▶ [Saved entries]
Lemma errors_accounted_finish_lookup o w0 w3 w' :
  finish_lookup o w0 w3 w' -> errors_accounted past w3 -> errors_accounted past w'.
Proof.
  unfold finish_lookup. destruct (bool_decide _).
  - apply errors_accounted_FlushBuffersIfReady.
  - by intros ->.
Qed.

Lemma errors_accounted_TabletLookupFinished o h r w w' :
  TabletLookupFinished o h r w = Some w' -> errors_accounted past w -> errors_accounted past w'.
Proof.
  intros Ht Hacc.
  assert (errors_accounted past (lookup_counted w)) by (by apply (errors_accounted_view w)).
  apply TabletLookupFinished_inv in Ht
    as [(_ & Hm)|[(_ & _ & _ & ->)|(_ & op & _ & Hfin)]].
  - by eapply errors_accounted_Mark.
  - done.
  - destruct Hfin as [(t & _ & Hfin)|(s & w2 & w3 & _ & Hm & Hc & Hfin)].
    + apply (errors_accounted_finish_lookup _ _ _ _ Hfin).
      apply (errors_accounted_view w); [|done]. unfold accept_world.
      by destruct (bool_decide _).
    + apply (errors_accounted_finish_lookup _ _ _ _ Hfin).
      apply (errors_accounted_CheckForFinishedFlush _ _ _ Hc).
      by eapply errors_accounted_Mark.
Qed.

Lemma errors_accounted_Add o op w st w' :
  Add o op w = Some (st, w') -> errors_accounted past w -> errors_accounted past w'.
Proof.
  intros Ha Hacc. apply Add_inv in Ha
    as [(_ & _ & ->)|[(_ & _ & _ & ->)|[(_ & _ & _ & ->)|Hadded]]]; try done.
  destruct Hadded as (Hst & _ & _ & refreshed & h & w2 & _ & Hadd & Hlook).
  apply AddInFlightOp_spec in Hadd as (_ & _ & _ & Hw2).
  assert (errors_accounted past w2).
  { apply (errors_accounted_view w); [|done]. subst w2. unfold errors_view. simpl.
    by destruct (ingress_world_frame refreshed op (GetPartitionKey op).2 w) as (-> & _). }
  destruct (op_tablet op).
  - by eapply errors_accounted_TabletLookupFinished.
  - subst w'. by apply (errors_accounted_view w2).
Qed.

Lemma errors_accounted_FlushAsync o cb retry w w' :
  FlushAsync o cb retry w = Some w' -> errors_accounted past w -> errors_accounted past w'.
Proof.
  unfold FlushAsync. case_bool_decide as Hst; [done|].
  destruct (CheckForFinishedFlush _ _) as [w1|] eqn:Hc; [|done]. intros Hf Hacc.
  apply (errors_accounted_FlushBuffersIfReady _ _ _ Hf).
  apply (errors_accounted_CheckForFinishedFlush _ _ _ Hc).
  apply (errors_accounted_view w); [|done].
  destruct (session_alive o), (has_transaction _ && _); done.
Qed.

Lemma errors_accounted_ProcessRpcStatus rpc s w w' :
  ProcessRpcStatus rpc s w = Some w' -> errors_accounted past w -> errors_accounted past w'.
Proof.
  unfold ProcessRpcStatus. case_bool_decide; [by intros; simplify_eq|].
  destruct (ok s); simpl; [by intros; simplify_eq|]. intros Hf Hacc.
  refine (for_each_inv (errors_accounted past) _ _ _ _ _ Hf Hacc).
  intros h v v' Hb. by eapply errors_accounted_Combine.
Qed.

▶ [Your goal] Exactly as they stand, write out all of the entries.

▶ [Task output]
Lemma errors_accounted_finish_lookup o w0 w3 w' :
  finish_lookup o w0 w3 w' -> errors_accounted past w3 -> errors_accounted past w'.
Proof.
  unfold finish_lookup. destruct (bool_decide _).
  - apply errors_accounted_FlushBuffersIfReady.
  - by intros ->.
Qed.

Lemma errors_accounted_TabletLookupFinished o h r w w' :
  TabletLookupFinished o h r w = Some w' -> errors_accounted past w -> errors_accounted past w'.
Proof.
  intros Ht Hacc.
  assert (errors_accounted past (lookup_counted w)) by (by apply (errors_accounted_view w)).
  apply TabletLookupFinished_inv in Ht
    as [(_ & Hm)|[(_ & _ & _ & ->)|(_ & op & _ & Hfin)]].
  - by eapply errors_accounted_Mark.
  - done.
  - destruct Hfin as [(t & _ & Hfin)|(s & w2 & w3 & _ & Hm & Hc & Hfin)].
    + apply (errors_accounted_finish_lookup _ _ _ _ Hfin).
      apply (errors_accounted_view w); [|done]. unfold accept_world.
      by destruct (bool_decide _).
    + apply (errors_accounted_finish_lookup _ _ _ _ Hfin).
      apply (errors_accounted_CheckForFinishedFlush _ _ _ Hc).
      by eapply errors_accounted_Mark.
Qed.

Lemma errors_accounted_Add o op w st w' :
  Add o op w = Some (st, w') -> errors_accounted past w -> errors_accounted past w'.
Proof.
  intros Ha Hacc. apply Add_inv in Ha
    as [(_ & _ & ->)|[(_ & _ & _ & ->)|[(_ & _ & _ & ->)|Hadded]]]; try done.
  destruct Hadded as (Hst & _ & _ & refreshed & h & w2 & _ & Hadd & Hlook).
  apply AddInFlightOp_spec in Hadd as (_ & _ & _ & Hw2).
  assert (errors_accounted past w2).
  { apply (errors_accounted_view w); [|done]. subst w2. unfold errors_view. simpl.
    by destruct (ingress_world_frame refreshed op (GetPartitionKey op).2 w) as (-> & _). }
  destruct (op_tablet op).
  - by eapply errors_accounted_TabletLookupFinished.
  - subst w'. by apply (errors_accounted_view w2).
Qed.

Lemma errors_accounted_FlushAsync o cb retry w w' :
  FlushAsync o cb retry w = Some w' -> errors_accounted past w -> errors_accounted past w'.
Proof.
  unfold FlushAsync. case_bool_decide as Hst; [done|].
  destruct (CheckForFinishedFlush _ _) as [w1|] eqn:Hc; [|done]. intros Hf Hacc.
  apply (errors_accounted_FlushBuffersIfReady _ _ _ Hf).
  apply (errors_accounted_CheckForFinishedFlush _ _ _ Hc).
  apply (errors_accounted_view w); [|done].
  destruct (session_alive o), (has_transaction _ && _); done.
Qed.

Lemma errors_accounted_ProcessRpcStatus rpc s w w' :
  ProcessRpcStatus rpc s w = Some w' -> errors_accounted past w -> errors_accounted past w'.
Proof.
  unfold ProcessRpcStatus. case_bool_decide; [by intros; simplify_eq|].
  destruct (ok s); simpl; [by intros; simplify_eq|]. intros Hf Hacc.
  refine (for_each_inv (errors_accounted past) _ _ _ _ _ Hf Hacc).
  intros h v v' Hb. by eapply errors_accounted_Combine.
Qed.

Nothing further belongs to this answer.